**Problem**
Whenever a line in the entries below contains the string "simpl", copy that line.

•••

Definition update_single_field_no_hash (value : AccountField)
    : method Account CoreError unit := fun a =>
  match value with
  | Credits credits =>
      match checked_add U128 (a_credits a) credits with
      | Some new_amount => (set_credits new_amount a, Ok tt)
      | None => (a, Err (failed_to_update "Credits" credits))
      end
  | Debits debits =>
      match checked_add U128 (a_debits a) debits with
      | Some new_amount =>
          if (new_amount <=? a_credits a)%Z then (set_debits new_amount a, Ok tt)
          else (a, Err (failed_to_update "Debits" debits))
      | None => (a, Err (failed_to_update "Debits" debits))
      end
  | Storage storage => (set_storage storage a, Ok tt)
  | Code code => (set_code code a, Ok tt)
  | Digests digests => (set_digests (extend_all (a_digests a) digests) a, Ok tt)
  end.

(** [update_field] recalculates the hash whether or not the write succeeded. *)
Definition update_field (update : AccountField) : method Account CoreError unit := fun a =>
  let '(a', res) := update_single_field_no_hash update a in (rehash a', res).

Definition bump_nonce : method Account CoreError unit := fun a =>
  match arith U128 (a_nonce a + 1) with
  | Ok n => (set_nonce n a, Ok tt)
  | Err e => (a, Err e)
  | Panic => (a, Panic)
  end.

Definition update_nonce_step (n : Z) : method Account CoreError unit := fun a =>
  if (n <? a_nonce a)%Z then
    (a, Err (CoreOther ("nonce from args " +:+ pretty n +:+ " is smaller than current nonce "
                          +:+ pretty (a_nonce a))))
  else
    match arith U128 (a_nonce a + 1) with
    | Ok next => if (next <? n)%Z then (set_nonce n a, Ok tt) else bump_nonce a
    | Err e => (a, Err e)
    | Panic => (a, Panic)
    end.

(** [Account::update] at clock reading [now]. *)
Definition Account_update (now : Z) (args : UpdateArgs) : method Account CoreError unit :=
  if_some (u_nonce args) update_nonce_step ≫= fun _ =>
  if_some (u_credits args) (fun c => update_single_field_no_hash (Credits c)) ≫= fun _ =>
  if_some (u_debits args) (fun d => update_single_field_no_hash (Debits d)) ≫= fun _ =>
  if_some (u_code args) (fun k => update_single_field_no_hash (Code k)) ≫= fun _ =>
  if_some (u_storage args) (fun s => update_single_field_no_hash (Storage s)) ≫= fun _ =>
  if_some (u_digests args) (fun d => update_single_field_no_hash (Digests d)) ≫= fun _ =>
  modify (fun a => rehash (set_updated_at (Some now) a)).

(** ** Invariant *)

Definition account_wf (a : Account) : Prop :=
  in_range U128 (a_nonce a) = true /\
  (0 <= a_debits a <= a_credits a)%Z /\ (a_credits a <= int_max U128)%Z.

Definition opt_u128 (o : option Z) : Prop :=
  forall n, o = Some n -> in_range U128 n = true.

Definition args_wf (u : UpdateArgs) : Prop :=
  opt_u128 (u_nonce u) /\ opt_u128 (u_credits u) /\ opt_u128 (u_debits u).

Lemma account_new_wf now pk : account_wf (Account_new now pk).
Proof. by repeat split. Qed.

Lemma update_single_field_wf v :
  match v with
  | Credits n | Debits n => in_range U128 n = true
  | _ => True
  end ->
  preserves account_wf (update_single_field_no_hash v).
Proof.
  intros Hv a (Hn & Hd & Hc). unfold account_wf.
  destruct v; simpl; [| |exact (conj Hn (conj Hd Hc))..]; breaks;
    split_and!; range_lia.
Qed.

Lemma set_nonce_wf n a : in_range U128 n = true -> account_wf a -> account_wf (set_nonce n a).
Proof. intros Hn (_ & Hd & Hc). exact (conj Hn (conj Hd Hc)). Qed.

Lemma bump_nonce_wf : preserves account_wf bump_nonce.
Proof.
  intros a Ha. unfold bump_nonce. destruct (arith U128 _) eqn:Hr; simpl; [|done..].
  apply arith_range in Hr. by apply set_nonce_wf.
Qed.

Lemma update_nonce_step_wf n :
  in_range U128 n = true -> preserves account_wf (update_nonce_step n).
Proof.
  intros Hn a Ha. unfold update_nonce_step.
  breaks; auto using set_nonce_wf. by apply bump_nonce_wf.
Qed.

Lemma rehash_wf a : account_wf a -> account_wf (rehash a).
Proof. done. Qed.

#[local] Hint Resolve update_single_field_wf update_nonce_step_wf : vrrb.

(** C4. The account invariant (debits never exceed credits, all amounts and the
    nonce fit their width) is kept by [Account::update] on every path, an early
    error return with its partial writes included. *)
Theorem account_update_preserves_wf (now : Z) (args : UpdateArgs) (a : Account) :
  args_wf args -> account_wf a -> account_wf (Account_update now args a).1.
Proof.
  intros (Hn & Hc & Hd). revert a.
  change (preserves account_wf (Account_update now args)). unfold Account_update.
  repeat (apply preserves_bind; [|intros _]);
    try (apply preserves_if_some; intros; eauto with vrrb).
  by apply preserves_modify.
Qed.

Lemma update_field_wf v a :
  match v with
  | Credits n | Debits n => in_range U128 n = true
  | _ => True
  end ->
  account_wf a -> account_wf (update_field v a).1.
Proof.
  intros Hv Ha. pose proof (update_single_field_wf v Hv a Ha) as Hw.
  unfold update_field. by destruct (update_single_field_no_hash v a).
Qed.

(** ** Functional behaviour of an update *)

Definition update_accepted (args : UpdateArgs) (a : Account) : Prop :=
  (forall n, u_nonce args = Some n -> (a_nonce a <= n)%Z) /\
  (a_credits a + default 0%Z (u_credits args) <= int_max U128)%Z /\
  (a_debits a + default 0%Z (u_debits args) <= a_credits a + default 0%Z (u_credits args))%Z.

Definition updated_nonce (args : UpdateArgs) (a : Account) : Z :=
  match u_nonce args with
  | Some n => Z.min (Z.max n (a_nonce a + 1)) (int_max U128)
  | None => a_nonce a
  end.

(** The sum [self.nonce + 1] leaves [u128] in a build that checks it. *)
Definition nonce_overflows (args : UpdateArgs) (a : Account) : Prop :=
  overflow_checks = true /\ u_nonce args = Some (int_max U128) /\ a_nonce a = int_max U128.

Definition updated (now : Z) (args : UpdateArgs) (a : Account) : Account :=
  rehash (set_updated_at (Some now)
    (with_fields a (updated_nonce args a)
       (a_credits a + default 0%Z (u_credits args))
       (a_debits a + default 0%Z (u_debits args))
       (default (a_storage a) (u_storage args))
       (default (a_code a) (u_code args))
       (match u_digests args with
        | Some d => extend_all (a_digests a) d
        | None => a_digests a
        end))).

Lemma update_nonce_step_eq args a :
  args_wf args -> account_wf a -> ~ nonce_overflows args a ->
  (forall n, u_nonce args = Some n -> (a_nonce a <= n)%Z) ->
  if_some (u_nonce args) update_nonce_step a = (set_nonce (updated_nonce args a) a, Ok tt).
Proof.
  intros (Ho & _) (Hn & _) Hov Hle. unfold nonce_overflows, updated_nonce in *.
  destruct (u_nonce args) as [n|]; simpl; [|by destruct a].
  specialize (Hle n eq_refl). specialize (Ho n eq_refl).
  unfold update_nonce_step, bump_nonce. destruct (Z.ltb_spec n (a_nonce a)); [lia|].
  destruct (decide (a_nonce a = int_max U128)) as [Em|Nm].
  - assert (n = int_max U128) as -> by range_lia. rewrite Em.
    unfold arith. destruct overflow_checks; [by destruct Hov|]. done.
  - rewrite arith_ok by range_lia.
    destruct (Z.ltb_spec (a_nonce a + 1) n); repeat f_equal; range_lia.
Qed.

Lemma update_nonce_step_panics args a :
  nonce_overflows args a -> if_some (u_nonce args) update_nonce_step a = (a, Panic).
Proof.
  intros (Ho & -> & Hm). simpl. unfold update_nonce_step. rewrite Hm, Z.ltb_irrefl.
  unfold arith. by rewrite Ho.
Qed.

Lemma update_nonce_step_rejects n a :
  (n < a_nonce a)%Z -> exists e, update_nonce_step n a = (a, Err e).
Proof.
  intros Hlt. unfold update_nonce_step. rewrite (proj2 (Z.ltb_lt _ _) Hlt). eauto.
Qed.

•••

**Exercise solution**
  destruct v; simpl; [| |exact (conj Hn (conj Hd Hc))..]; breaks;
  intros a Ha. unfold bump_nonce. destruct (arith U128 _) eqn:Hr; simpl; [|done..].
  destruct (u_nonce args) as [n|]; simpl; [|by destruct a].
  intros (Ho & -> & Hm). simpl. unfold update_nonce_step. rewrite Hm, Z.ltb_irrefl.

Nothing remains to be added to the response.